The jihadist Islamic State of Iraq and the Levant has signed a truce deal in Syria with an Islamist rebel brigade involved in a widespread armed backlash against it.
The deal signed Tuesday between ISIL and Suqour Al Sham  was posted online on Wednesday, and also reported by the Syrian Observatory for Human Rights NGO.
It calls for "an immediate halt to fighting between the sides and no assault by either side on the other in any way".
It also urges that any disagreements between the groups be referred to an Islamic court.
But ISIL has sparked a fierce backlash from both moderate and Islamist brigades because of alleged abuses against civilians and rival armed opposition groups.

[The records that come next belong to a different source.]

(* ===== verification/Admission.v ===== *)
(** * Admission of handshakes, and QUIC replay ([werewolfd/src/admission.rs])

    Three counting semaphores bound the handshakes, QUIC contexts and target
    connections of the process; two maps bound the authenticated handshakes
    and the target connections of one peer. The semaphore is tokio's, so it
    is a parameter, with what its documentation says as laws. A permit is
    given back in two steps (the peer's counter, then the semaphore), and a
    target permit is taken in two, so the components of an operation are
    separate definitions and the transition system interleaves them. *)

From stdpp Require Import gmap.
From S2P Require Export Handshake.

Local Open Scope nat_scope.

(** ** The semaphore (tokio) *)

Class Semaphore : Type := {
  sem : Type;
  sem_new : nat → sem;
  try_acquire : sem → option sem;
  release : sem → sem;
  available : sem → nat
}.

(** [try_acquire] takes a permit exactly when there is one; dropping a permit
    gives it back. *)
Class SemaphoreLaws `{Semaphore} : Prop := {
  available_new n : available (sem_new n) = n;
  acquire_some s s' : try_acquire s = Some s' → available s = S (available s');
  acquire_none s : try_acquire s = None ↔ available s = 0;
  available_release s : available (release s) = S (available s)
}.

(** A counter is a semaphore. *)
#[export] Instance counter_semaphore : Semaphore := {|
  sem := nat;
  sem_new := λ n, n;
  try_acquire := λ n, match n with O => None | S m => Some m end;
  release := S;
  available := λ n, n
|}.

#[export] Instance counter_semaphore_laws : SemaphoreLaws.
Proof.
  split; [done| | |done].
  - intros [|n] s'; [done|]. by intros [= <-].
  - intros [|n]; split; done.
Qed.

(** ** The standard library's mutex

    [poisoned] says that a holder panicked. *)

Record Mutex (A : Type) : Type := mkMutex { poisoned : bool; inner : A }.
Arguments mkMutex {_} _ _.
Arguments poisoned {_} _.
Arguments inner {_} _.

Module Admission.
Import Handshake.

Definition GLOBAL_HANDSHAKES : nat := 256.
Definition PEER_HANDSHAKES : nat := 16.
Definition QUIC_CONTEXTS : nat := 128.
Definition QUIC_OPENS : nat := 8.
Definition QUIC_RESERVATIONS : nat := 256.
Definition GLOBAL_TARGET_WORK : nat := 64.
Definition PEER_TARGET_WORK : nat := 8.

Since January 3, a coalition of those rebel groups has been fighting ISIL across areas under opposition control, including Idlib, Aleppo  and Raqa provinces.
The fighting has killed more than 1,700 people, according to the Observatory, and has drawn attention and resources away from the fight against the regime in some places.
ISIL grew from the Islamic State of Iraq, a one-time Al Qaeda affiliate in Iraq that expanded into Syria after the conflict there began.
The group sought to merge with the jihadist Al Nusra Front in Syria, but the Front rebuffed the overture and pledged allegiance directly to Al Qaeda chief Ayman Al Zawahiri. 
Zawahiri says Al Nusra  is Al Qaeda's official branch in Syria, and has distanced his organisation from ISIL, unsuccessfully ordering them to return to Iraq.
Al Nusra has largely stayed out of the fighting against ISIL, but an array of moderate brigades as well as Islamist groups from the Islamic Front -- including Suqour al-Sham -- have been involved in fierce clashes with ISIL.